Building a Microsoft BackOffice Server Solution on AWS with AWS CloudFormation

Last month, AWS released the AWS Enterprise Accelerator: Microsoft Servers on the AWS Cloud along with a deployment guide and CloudFormation template. This blog post will explain how to deploy complex Windows workloads and how AWS CloudFormation solves the problems related to server dependencies.

This AWS Enterprise Accelerator solution deploys the four most requested Microsoft servers ─ SQL Server, Exchange Server, Lync Server, and SharePoint Server ─ in a highly available, multi-AZ architecture on AWS. It includes Active Directory Domain Services as the foundation. By following the steps in the solution, you can take advantage of the email, collaboration, communications, and directory features provided by these servers on the AWS IaaS platform.  

There are a number of dependencies between the servers in this solution, including:

  • Active Directory
  • Internet access
  • Dependencies within server clusters, such as needing to create the first server instance before adding additional servers to the cluster.
  • Dependencies on AWS infrastructure, such as sharing a common VPC, NAT gateway, Internet gateway, DNS, routes, and so on.

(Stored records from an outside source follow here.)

(** [outputs] is the catalogue of the field [outputSchema]. *)
Definition tool_output_error (outputs : gmap string Ordered.t) (name : string) (schema output : Value)
  : outcome Value :=
  if negb (str_eqb name "obs-duplicate-scene-item") then Some (Err UnknownTool)
  else
    let+ node := Some (ok_or (outputs !! name) UnknownTool) in
    if negb (value_eqb (Ordered.value node) schema) then Some (Err SchemaMismatch)
    else
      let+ _ := Some (qualify levels node) in
      let+ issues := walk levels node (Some output) None [] no_issues in
      Some (project "Output validation error: Invalid structured content for tool " name issues).
End Walk.

(** ** The order of the settings of scene sources *)

(** The keys of one source: [None] without settings, a refusal when they are no object *)
Definition setting_keys (source : Ordered.t) : result ProjectionUnavailable (option (list string)) :=
  match Ordered.get "settings" source with
  | None => Ok None
  | Some settings =>
      if is_none (Ordered.object settings) then Err UnsupportedSchema
      else Ok (Some (record_keys (Ordered.value settings) (Some settings)))
  end.

Fixpoint all_setting_keys (sources : list Ordered.t)
  : result ProjectionUnavailable (list (option (list string))) :=
  match sources with
  | [] => Ok []
  | source :: sources =>
      let? keys := setting_keys source in
      let? rest := all_setting_keys sources in
      Ok (keys :: rest)
  end.

(** [ApplySceneSettingsOrder::from_frame] *)
Definition settings_order (original : Value) (frame : option Ordered.t) (size : Z)
  : result ProjectionUnavailable (list (option (list string))) :=
  if 8 * 1024 * 1024 <? size then Err InputLimit
  else
    let? ordered := ok_or frame UnsupportedSchema in
    let? arguments := ok_or (frame_arguments ordered) UnsupportedSchema in
    if negb (value_eqb (Ordered.value arguments) original) then Err UnsupportedSchema
    else
      let? sources := ok_or (opt_filter (fun s => Nat.leb 1 (length s) && Nat.leb (length s) 50)
                               (Ordered.get "sources" arguments >>? Ordered.array)) UnsupportedSchema in
      all_setting_keys sources.
Lemma conforms_literals_iff schema vs i :
  leaf schema -> view_of schema = Some (Literals vs) -> ~ excused schema i ->
  conforms schema i <-> admits_literal vs i = true.
Proof.
  intros L V X. rewrite admits_literal_iff. split.
  - unfold excused in X. by_view; naive_solver.
  - intros (v & -> & M). by eapply conforms_literal.
Qed.

Lemma typed_has_type schema ty i :
  view_of schema = Some (Typed ty) -> ~ excused schema i -> conforms schema i -> has_type ty i = true.
Proof.
  intros V X. unfold excused in X. by_view; try done; try (destruct X; by auto); unfold has_type; cbn -[as_f64];
    match goal with H : as_f64 _ = Some _ |- _ => by rewrite H end.
Qed.

Lemma conforms_text_iff schema s :
  view_of schema = Some (Typed "string") -> conforms schema (Some (Str s)) <-> text_conforms schema s.
Proof. intros V. split; [by by_view|by apply conforms_string]. Qed.

Lemma conforms_number_iff schema x n :
  view_of schema = Some (Typed "number") -> as_f64 (Num x) = Some n -> is_finite n = true ->
  conforms schema (Some (Num x)) <-> respects schema n "number" false.
Proof. intros V E F. split; [by_view; by simplify_eq|by eapply conforms_number]. Qed.

Lemma conforms_integer_iff schema x n :
  view_of schema = Some (Typed "integer") -> as_f64 (Num x) = Some n -> is_finite n = true ->
  conforms schema (Some (Num x)) <-> integer_conforms schema n.
Proof. intros V E F. split; [by_view; by simplify_eq|by eapply conforms_integer]. Qed.

Lemma conforms_array_iff schema vs :
  view_of schema = Some (Typed "array") ->
  conforms schema (Some (Array vs)) <->
  respects schema (f64_of_Z (Z.of_nat (length vs))) "array" true
  /\ (forall item v, Ordered.get "items" schema = Some item -> In v vs -> conforms item (Some v)).
Proof. intros V. split; [by by_view|]. intros (R & I). by apply conforms_array. Qed.

Lemma conforms_tracks_iff schema boolean fields :
  view_of schema = Some (Typed "object") -> opaque_record schema = false ->
  track_record schema = Some boolean ->
  conforms schema (Some (Object fields)) <->
  (forall key, In key TRACK_KEYS -> conforms boolean (field key fields)) /\ incl (keys fields) TRACK_KEYS.
Proof.
  intros V O T. split; [|by intros (H1 & H2); eapply conforms_tracks]. by_view; congruence || (simplify_eq; auto).
Qed.

Lemma conforms_object_iff schema properties fields :
  view_of schema = Some (Typed "object") -> opaque_record schema = false -> track_record schema = None ->
  Ordered.get "properties" schema >>? Ordered.object = Some properties ->
  conforms schema (Some (Object fields)) <->
  (forall name property, In (name, property) properties ->
     field name fields <> None \/ is_required schema name = true -> conforms property (field name fields))
  /\ (is_closed schema = true -> incl (keys fields) (map fst properties)).
Proof.
  intros V O T P. split; [|by intros (H1 & H2); eapply conforms_object]. by_view; congruence || (simplify_eq; auto).
Qed.

(** ** The traversal decides it *)

Lemma has_object i : has_type "object" i = true -> exists fields, i = Some (Object fields).
Proof. destruct i as [[]|]; try done. eauto. Qed.
Lemma has_array i : has_type "array" i = true -> exists vs, i = Some (Array vs).
Proof. destruct i as [[]|]; try done. eauto. Qed.
Lemma has_string i : has_type "string" i = true -> exists s, i = Some (Str s).
Proof. destruct i as [[]|]; try done. eauto. Qed.

Lemma has_number ty i : ty = "number"%string \/ ty = "integer"%string -> has_type ty i = true ->
  exists x n, i = Some (Num x) /\ as_f64 (Num x) = Some n /\ is_finite n = true.
Proof.
  intros T H. assert (is_some_and (i >>? as_f64) is_finite = true) as E by (by destruct T; subst ty).
  destruct i as [[| |x| | |]|]; try done. apply is_some_and_true in E as (n & En & F). eauto.
Qed.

The infrastructure and servers are built in three logical layers. The Master template orchestrates the stack builds with one stack per Microsoft server and manages inter-stack dependencies. Each of the CloudFormation stacks uses PowerShell to stand up the Microsoft servers at the OS level. Before it configures the OS, CloudFormation configures the AWS infrastructure required by each Windows server. Together, CloudFormation and PowerShell create a quick, repeatable deployment pattern for the servers. The solution supports 10,000 users. Its modularity at both the infrastructure and application level enables larger user counts.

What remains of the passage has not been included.